OfflineIMAP makes accessing your GMail account with Mutt a breeze. In this example the offline Maildir directories are put under a pangmail directory, so you can easily at multiple account each into their own directory. This is what goes into you ~/.offlineimaprc.
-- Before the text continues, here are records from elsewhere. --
(** X14.  [cu_version_name] glues the first two components of a dotted version
    after ["cu"] and ignores every further component: ['11.3'] and
    ['11.3.1'] both give ['cu113']. *)
Theorem cu_version_name_joins_major_minor (a b : string) :
  Ubuntu.has_char Ubuntu.dot a = false ->
  Ubuntu.has_char Ubuntu.dot b = false ->
  Ubuntu.cu_version_name (a ++ "." ++ b) = Ubuntu.Done ("cu" ++ a ++ b)
  /\ forall rest,
       Ubuntu.cu_version_name (a ++ "." ++ b ++ "." ++ rest)
       = Ubuntu.Done ("cu" ++ a ++ b).
Proof.
  intros Ha Hb. unfold Ubuntu.cu_version_name. split; [|intros rest].
  - change (a ++ "." ++ b) with (a ++ String Ubuntu.dot b).
    fold Ubuntu.dot. rewrite (split_at_first_sep _ _ _ Ha).
    rewrite (split_without_sep _ _ Hb). reflexivity.
  - change (a ++ "." ++ b ++ "." ++ rest)
      with (a ++ String Ubuntu.dot (b ++ String Ubuntu.dot rest)).
    fold Ubuntu.dot. rewrite (split_at_first_sep _ _ _ Ha).
    rewrite (split_at_first_sep _ _ _ Hb). reflexivity.
Qed.

(** X15.  [cu_version_name] raises [IndexError] exactly on a version without a
    dot. *)
Theorem cu_version_name_fails_iff_no_dot (version : string) :
  Ubuntu.cu_version_name version = Ubuntu.Fail Ubuntu.IndexError
  <-> Ubuntu.has_char Ubuntu.dot version = false.
Proof.
  unfold Ubuntu.cu_version_name, Ubuntu.item. fold Ubuntu.dot.
  rewrite <- split_second_piece.
  destruct (split_not_nil Ubuntu.dot version) as (p & ps & ->). simpl.
  destruct (ps !! 0); split; congruence.
Qed.

(** X16.  A name that [cu_version_name] returns starts with ["cu"] and holds no
    dot. *)
Theorem cu_version_name_has_no_dot (version name : string) :
  Ubuntu.cu_version_name version = Ubuntu.Done name ->
  String.prefix "cu" name = true
  /\ Ubuntu.has_char Ubuntu.dot name = false.
Proof.
  unfold Ubuntu.cu_version_name, Ubuntu.item. fold Ubuntu.dot.
  pose proof (split_pieces_without_sep Ubuntu.dot version) as Hall.
  destruct (Ubuntu.split Ubuntu.dot version) as [|v0 [|v1 vs]]; simpl;
    try discriminate.
  intros [= <-].
  inversion Hall as [|? ? H0 Hrest]; subst.
  inversion Hrest as [|? ? H1 _]; subst.
  split; [simpl; destruct (v0 ++ v1); reflexivity|].
  rewrite !has_char_app, H0, H1. reflexivity.
Qed.

(** X17.  [version_major] is [int] of the text before the first dot, or of the
    whole text when it has no dot; it never raises [IndexError]. *)
Theorem version_major_reads_first_component (a : string) :
  Ubuntu.has_char Ubuntu.dot a = false ->
  version_major a = to_int a
  /\ (forall rest, version_major (a ++ "." ++ rest) = to_int a)
  /\ to_int a <> Ubuntu.Fail Ubuntu.IndexError.
Proof.
  intros Ha. unfold Ubuntu.version_major.
  split; [|split].
  - fold Ubuntu.dot. rewrite (split_without_sep _ _ Ha). reflexivity.
  - intros rest. change (a ++ "." ++ rest) with (a ++ String Ubuntu.dot rest).
    fold Ubuntu.dot. rewrite (split_at_first_sep _ _ _ Ha). reflexivity.
  - unfold Ubuntu.to_int. destruct (int a); discriminate.
Qed.

(** X18.  [version_minor] is [int] of the text between the first and the second
    dot, whether or not the text before the first dot is a number; on a
    text without a dot it raises [IndexError] before [int] is called. *)
Theorem version_minor_reads_second_component (a b : string) :
  Ubuntu.has_char Ubuntu.dot a = false ->
  Ubuntu.has_char Ubuntu.dot b = false ->
  version_minor (a ++ "." ++ b) = to_int b
  /\ (forall rest, version_minor (a ++ "." ++ b ++ "." ++ rest) = to_int b)
  /\ version_minor a = Ubuntu.Fail Ubuntu.IndexError.
Proof.
  intros Ha Hb. unfold Ubuntu.version_minor.
  split; [|split].
  - change (a ++ "." ++ b) with (a ++ String Ubuntu.dot b).
    fold Ubuntu.dot.
    rewrite (split_at_first_sep _ _ _ Ha), (split_without_sep _ _ Hb).
    reflexivity.
  - intros rest.
    change (a ++ "." ++ b ++ "." ++ rest)
      with (a ++ String Ubuntu.dot (b ++ String Ubuntu.dot rest)).
    fold Ubuntu.dot.
    rewrite (split_at_first_sep _ _ _ Ha), (split_at_first_sep _ _ _ Hb).
    reflexivity.
  - fold Ubuntu.dot. rewrite (split_without_sep _ _ Ha). reflexivity.
Qed.

End Versions.

(** ** Commands of the host *)

Lemma length_below_one (s : string) :
  (String.length s <? 1)%nat = true <-> s = "".
Proof.
  destruct s; simpl; [tauto|]. split; discriminate.
Qed.

Section HostProperties.

Context {World : Type}.
Variable popen_read : string -> World -> string * World.
Variable os_system : string -> World -> World.
Variable int : string -> option Z.

Abbreviation cmd_result := (Ubuntu.cmd_result popen_read).
Abbreviation get_job := (Ubuntu.get_job popen_read int).
Abbreviation simple_check_install :=
  (Ubuntu.simple_check_install popen_read os_system).

Lemma cmd_result_run (txt : string) (w : World) (t : list Ubuntu.event) :
  cmd_result txt w t
  = (Ubuntu.Done (Ubuntu.lstrip (Ubuntu.rstrip (fst (popen_read txt w)))),
     snd (popen_read txt w), (t ++ [Ubuntu.Popen txt])%list).
Proof.
  unfold Ubuntu.cmd_result, Ubuntu.fn, Ubuntu.seq, Ubuntu.popen, Ubuntu.exit.
  destruct (popen_read txt w). reflexivity.
Qed.


(** X20.  When no job count is given on the command line, [get_job] never
    returns less than two, whatever [nproc] prints. *)
Theorem get_job_default_at_least_two
    (argv : list string) (w w' : World) (t t' : list Ubuntu.event) (n : Z) :
  length argv <= 1 ->
  get_job argv w t = (Ubuntu.Done n, w', t') ->
  (2 <= n)%Z.
Proof.
  intros Hlen. unfold Ubuntu.get_job.
  destruct (length argv <=? 1)%nat eqn:Hle; [|apply Nat.leb_gt in Hle; lia].
  unfold Ubuntu.fn, Ubuntu.seq, Ubuntu.eval, Ubuntu.item, Ubuntu.print,
    Ubuntu.print_end, Ubuntu.call.
  destruct (argv !! 0); [|discriminate].
  rewrite cmd_result_run.
  destruct (0 <? String.length _)%nat.
  - unfold Ubuntu.to_int. destruct (int _); [|discriminate].
    unfold Ubuntu.exit. intros [= <- _ _]. lia.
  - unfold Ubuntu.exit. intros [= <- _ _]. lia.
Qed.

(** X21.  A job count given on the command line is returned as [int] reads it,
    not clamped from below, and the host is neither asked nor told
    anything. *)
Theorem get_job_explicit_unclamped
    (argv0 argv1 : string) (rest : list string)
    (w : World) (t : list Ubuntu.event) (n : Z) :
  int argv1 = Some n ->
  get_job (argv0 :: argv1 :: rest) w t = (Ubuntu.Done n, w, t).
Proof.
  intros Hn. unfold Ubuntu.get_job, Ubuntu.fn, Ubuntu.seq, Ubuntu.eval,
    Ubuntu.item, Ubuntu.to_int. simpl. rewrite Hn. reflexivity.
Qed.

(** X22.  When [which] already finds the tool, [simple_check_install] returns
    its path and has done nothing but that one query: nothing is
    installed and nothing printed. *)
Theorem simple_check_install_found
    (bin sudo : string) (w : World) (t : list Ubuntu.event) :
  Ubuntu.blank (fst (popen_read ("which " ++ bin) w)) = false ->
  simple_check_install bin sudo w t
  = (Ubuntu.Done
       (Some (Ubuntu.lstrip
                (Ubuntu.rstrip (fst (popen_read ("which " ++ bin) w))))),
     snd (popen_read ("which " ++ bin) w),
     (t ++ [Ubuntu.Popen ("which " ++ bin)])%list).
Proof.
  intros Hb. unfold Ubuntu.simple_check_install, Ubuntu.fn, Ubuntu.seq,
    Ubuntu.call.
  rewrite cmd_result_run.
  destruct (String.length _ <? 1)%nat eqn:Hlen; [|reflexivity].
  apply length_below_one, strip_empty_iff_blank in Hlen. congruence.
Qed.
(** * secure-api: the request-instrumentation middleware of [apps/api/app.py]

    A shallow embedding of the FastAPI service and of the properties its
    specification states about it.  Python exceptions are an explicit
    result type, the process-wide metrics and the monotonic clock are an
    explicit [World] threaded through every effectful function, and the
    dictionary-like objects of the source ([request.scope], the label
    series of the two Prometheus metrics) are finite maps.

    Two views of a request are kept.  [Request] is a request whose URL
    Starlette could rebuild, described by the path of that URL; the
    properties of the recording step are stated on it.  [Wire.Inbound] is
    the request as the server hands it over, where rebuilding the URL can
    fail and the route is written into the scope only during dispatch;
    the properties of the label derivation are stated on it. *)

From Stdlib Require Import Ascii QArith.
From stdpp Require Import base option list strings gmap pretty.

Open Scope string_scope.

(** ** Exceptions *)

(** Exceptions that are instances of Python's [Exception], the class the
    two [except Exception] clauses of the source catch. *)
Inductive exception : Type :=
  | AttributeError (msg : string)
  | UnboundLocalError (msg : string)
  | ValueError (msg : string)
  | RuntimeError (msg : string)
  | OSError (msg : string).

(** Everything a [raise] can carry.  [CancelledError], [KeyboardInterrupt]
    and [SystemExit] derive from [BaseException] only, so a clause
    [except Exception] lets them through. *)
Inductive raised : Type :=
  | Exc (e : exception)
  | CancelledError
  | KeyboardInterrupt
  | SystemExit.

Inductive result (A : Type) : Type :=
  | Ok (a : A)
  | Raise (r : raised).
Arguments Ok {A} a.
Arguments Raise {A} r.

(** [try: body / except Exception: handler] on pure computations. *)
Definition try_except {A} (body : result A) (handler : exception → result A)
  : result A :=
  match body with
  | Ok a => Ok a
  | Raise (Exc e) => handler e
  | Raise r => Raise r
  end.

(** ** Requests *)

(** The values [request.scope] can hold under the key ["route"]: a routing
    object, which has a [path] attribute holding its template, or anything
    else ([None], an endpoint function, ...), which has not. *)
Inductive pyobj : Type :=
  | PyNone
  | PyRoute (path : string)
  | PyOpaque (repr : string).

(** Attribute access [o.path]. *)
Definition getattr_path (o : pyobj) : result string :=
  match o with
  | PyRoute p => Ok p
  | PyNone => Raise (Exc (AttributeError "'NoneType' object has no attribute 'path'"))
  | PyOpaque _ => Raise (Exc (AttributeError "object has no attribute 'path'"))
  end.

(** An inbound HTTP request as the middleware sees it once
    [request.url.path] has been evaluated: the verb, the value of
    [request.url.path], and the ASGI scope dictionary.  The requests on
    which evaluating [request.url.path] raises, or gives a path other
    than the one asked for, are those of [Wire.Inbound] below. *)
Record Request : Type := {
  req_method : string;
  url_path : string;
  scope : gmap string pyobj
}.

(** [dict.get(key)]: the value, or [None] when the key is absent. *)
Definition dict_get (d : gmap string pyobj) (key : string) : pyobj :=
  default PyNone (d !! key).

(** [route_label_from_request], lines 85-94:
<<
    try:
        return request.scope.get("route").path
    except Exception:
        return request.url.path
>> *)
Definition route_label_from_request (request : Request) : result string :=
  try_except
    (getattr_path (dict_get (scope request) "route"))
    (λ _, Ok (url_path request)).

(** ** Responses *)

(** The JSON documents of this service are flat objects of strings. *)
Definition json_dict : Type := list (string * string).

Inductive Body : Type :=
  | JsonBody (content : json_dict)
  | RawBody (content : string).

Record Response : Type := {
  status_code : Z;
  body : Body;
  media_type : string
}.

Definition JSONResponse (content : json_dict) (code : Z) : Response :=
  {| status_code := code; body := JsonBody content;
     media_type := "application/json" |}.

Definition HTTP_500_INTERNAL_SERVER_ERROR : Z := 500.

(** ** The metric registry

    [prometheus_client] is an external library.  Its two metric families
    are modelled after section 4.2 of the specification: a counter keyed
    by (route, method, code) and a histogram keyed by (route, method),
    each series created on first use. *)

Record HistogramSeries : Type := {
  h_buckets : list nat;
  h_count : nat;
  h_sum : Q
}.

(** Upper bounds of the finite buckets (the library's defaults; the
    source leaves [buckets] unset).  The [+Inf] bucket is [h_count]. *)
Definition DEFAULT_BUCKETS : list Q :=
  [0.005; 0.01; 0.025; 0.05; 0.075; 0.1; 0.25; 0.5; 0.75; 1; 2.5; 5; 7.5; 10]%Q.

Definition empty_series : HistogramSeries :=
  {| h_buckets := replicate (length DEFAULT_BUCKETS) 0%nat;
     h_count := 0; h_sum := 0%Q |}.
Please replace your@gmail.login with your entire email address.
[general]
accounts = PanGMail
maxsyncaccounts = 3

[Account PanGMail]
localrepository = PanGMailLocal
remoterepository = PanGMailRemote
autorefresh = 10
quick = 5

[Repository PanGMailLocal]
type = Maildir
localfolders = ~/Maildir/pangmail
sep = "/"

[Repository PanGMailRemote]
type = IMAP
remotehost = imap.gmail.com
remoteuser = your@gmail.login
ssl = yes
nametrans = lambda folder: re.sub('.*Spam$', 'spam',
    re.sub('.*Drafts$', 'drafts',
    re.sub('.*Sent Mail$', 'sent',
    re.sub('.*Starred$', 'flagged',
    re.sub('.*Trash$', 'trash',
    re.sub('.*All Mail$', 'archive', folder))))))
folderfilter = lambda folder: folder not in ['[Gmail]/All Mail',
    '[Gmail]/Trash','[Gmail]/Spam','[Gmail]/Starred']

[mbnames]
enabled = yes
filename = ~/.offlineimap.mailboxes
header = "mailboxes "
peritem = "~/Maildir/pangmail/%(foldername)s"
sep = " "
footer = "\n"
Depending on your GMail filter you might want to add additional substitutions in the nametrans. Now fire up OfflineIMAP and watch the mail be pulled in.
% offlineimap
The last section automatically creates file to be included in your ~/.muttrc, in order to make mutt learn about the Maildir directories created by OfflineIMAP. So you have to put this line into your ~/.muttrc
source ~/.offlineimap.mailboxes
As Michael R. Elkins, author of Mutt, might put it: "GMail sucks. With Mutt, it just sucks less."